● **TASK DESCRIPTION**: Pick out each line below containing "getHistory".

● **EXERCISE INPUT**:
Lemma strokes_of_none (u : string) (l : list Stroke) :
  Forall (fun t => userId t ≠ u) l -> strokes_of u l = [].
Proof.
  induction 1 as [|x l Hx _ IH]; [done|]. unfold strokes_of in *. simpl.
  destruct (String.eqb_spec (userId x) u); [contradiction | done].
Qed.

Lemma getStrokesByUser_default (sm : StateManager) (u : string) :
  getStrokesByUser sm u = default [] (userStrokes sm !! u).
Proof. unfold getStrokesByUser. by destruct (userStrokes sm !! u). Qed.

Lemma engine_inv_new (h : Heap) :
  engine_inv (fst (newStateManager h)) (snd (newStateManager h)).
Proof.
  split; [simpl; lia|]. split.
  - intros u. unfold getStrokesByUser. simpl. rewrite lookup_empty.
    unfold deref; simpl. by rewrite lookup_insert_eq.
  - intros u st. simpl. by rewrite lookup_empty.
Qed.

(** Appending [s] to the history and to [userStrokes[userId s]]. *)
Lemma tracking_snoc (sm : StateManager) (hist : list Stroke) (s : Stroke) (v : string) :
  (forall u, getStrokesByUser sm u = strokes_of u hist) ->
  userId s = v ->
  forall u,
    default [] (<[v := default [] (userStrokes sm !! v) ++ [s]]> (userStrokes sm) !! u) =
    strokes_of u (hist ++ [s]).
Proof.
  intros Htr Hv u. rewrite strokes_of_app, strokes_of_one.
  destruct (String.eqb_spec (userId s) u) as [Hu|Hu].
  - subst. rewrite lookup_insert_eq. simpl.
    rewrite <- getStrokesByUser_default. by rewrite Htr.
  - rewrite lookup_insert_ne by congruence.
    rewrite <- getStrokesByUser_default, Htr. by rewrite app_nil_r.
Qed.

Lemma engine_inv_step (o : EngineOp) (sm : StateManager) (h : Heap) :
  engine_inv sm h -> engine_inv (fst (engine_step o sm h)) (snd (engine_step o sm h)).
Proof.
  intros Hinv. pose proof (next_engine_step o sm h (proj1 Hinv)) as Hnext.
  destruct Hinv as (Hlt & Htr & Hund).
  split; [exact Hnext|]. clear Hnext.
  destruct o as [s|u|u| |]; unfold engine_step.
  - (* addStroke *)
    split.
    + intros u. rewrite getStrokesByUser_default. simpl.
      rewrite deref_write_eq. by apply tracking_snoc.
    + done.
  - (* undoLastStrokeByUser *)
    destruct (undo_cases u sm h) as [E | (pre & s & post & Hh & Hs & Hpost & E)];
      rewrite E; [by split|].
    simpl. rewrite deref_write_eq.
    assert (Hu : userStrokes sm !! u = Some (strokes_of u pre ++ [s])).
    { assert (Hsp : strokes_of u (s :: post) = [s]).
      { change (s :: post) with ([s] ++ post).
        rewrite strokes_of_app, strokes_of_one, Hs, String.eqb_refl.
        rewrite strokes_of_none by done. done. }
      pose proof (Htr u) as Hu. rewrite Hh, strokes_of_app, Hsp in Hu.
      unfold getStrokesByUser in Hu.
      destruct (userStrokes sm !! u) as [l|].
      - by rewrite Hu.
      - destruct (strokes_of u pre); discriminate. }
    rewrite Hu. split.
    + intros v. rewrite getStrokesByUser_default. simpl.
      destruct (String.eqb_spec u v) as [<-|Hne].
      * rewrite lookup_insert_eq, arr_pop_snoc. simpl.
        rewrite strokes_of_app, (strokes_of_none u post) by done.
        by rewrite app_nil_r.
      * rewrite lookup_insert_ne by done. rewrite <- getStrokesByUser_default, Htr, Hh.
        rewrite !strokes_of_app. f_equal. unfold strokes_of at 1. simpl.
        destruct (String.eqb_spec (userId s) v); [congruence | done].
    + intros v st. simpl. destruct (String.eqb_spec u v) as [<-|Hne].
      * rewrite lookup_insert_eq. intros [= <-]. apply Forall_app. split.
        -- destruct (undoStack sm !! u) as [st0|] eqn:E0; simpl; [by apply Hund|constructor].
        -- by constructor.
      * rewrite lookup_insert_ne by done. apply Hund.
  - (* redoStrokeByUser *)
    destruct (redo_cases u sm h) as [E | (st & s & Hst & E)];
      rewrite E; [by split|].
    pose proof (Hund u _ Hst) as Hall. apply Forall_app in Hall as [Hall Hs].
    inversion Hs as [|? ? Hsu _]; subst.
    simpl. rewrite deref_write_eq. split.
    + intros v. rewrite getStrokesByUser_default. simpl.
      by apply tracking_snoc.
    + intros v st'. simpl. destruct (String.eqb_spec (userId s) v) as [<-|Hne].
      * rewrite lookup_insert_eq. by intros [= <-].
      * rewrite lookup_insert_ne by done. apply Hund.
  - (* clearHistory *)
    simpl. split.
    + intros u. unfold getStrokesByUser. simpl. rewrite lookup_empty.
      unfold deref; simpl. by rewrite lookup_insert_eq.
    + intros u st. by rewrite lookup_empty.
  - (* getHistory *)
    cbn [fst snd]. split; [|done].
    intros u. rewrite Htr. unfold getHistory. by rewrite deref_alloc_old by lia.
Qed.

Lemma engine_inv_reachable (sm : StateManager) (h : Heap) :
  sm_reachable sm h -> engine_inv sm h.
Proof.
  induction 1 as [h|o sm h _ IH]; [apply engine_inv_new | by apply engine_inv_step].
Qed.

(** C10: in every state the engine reaches, [userStrokes] tracks the
    history: [getStrokesByUser(u)] is the subsequence of the history made
    of [u]'s strokes, in history order, and [getUserStrokeCount(u)] is
    their number. *)
Theorem userStrokes_tracks_history (sm : StateManager) (h : Heap) :
  sm_reachable sm h ->
  forall u,
    getStrokesByUser sm u = strokes_of u (deref h (history sm)) /\
    getUserStrokeCount sm u = length (strokes_of u (deref h (history sm))).
Proof.
  intros Hr u. destruct (engine_inv_reachable sm h Hr) as (_ & Htr & _).
  split; [apply Htr|].
  rewrite <- Htr. unfold getUserStrokeCount, getStrokesByUser.
  by destruct (userStrokes sm !! u).
Qed.

(* ------------------------------------------------------------------ *)
(** ** Well-formed server states *)

Lemma step_ok_refl (rid : string) (st : Server) : server_wf st -> step_ok rid st st.
Proof.
  intros (Hn & _ & Hu). split; [done|]. split; [apply frame_refl|].
  intros room' Hr. split; [by eapply Hn|].
  split; [left; unfold room_loc; by rewrite Hr | by eapply Hu].
Qed.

● **OUTPUT OF THE TASK**:
  - (* getHistory *)
    intros u. rewrite Htr. unfold getHistory. by rewrite deref_alloc_old by lia.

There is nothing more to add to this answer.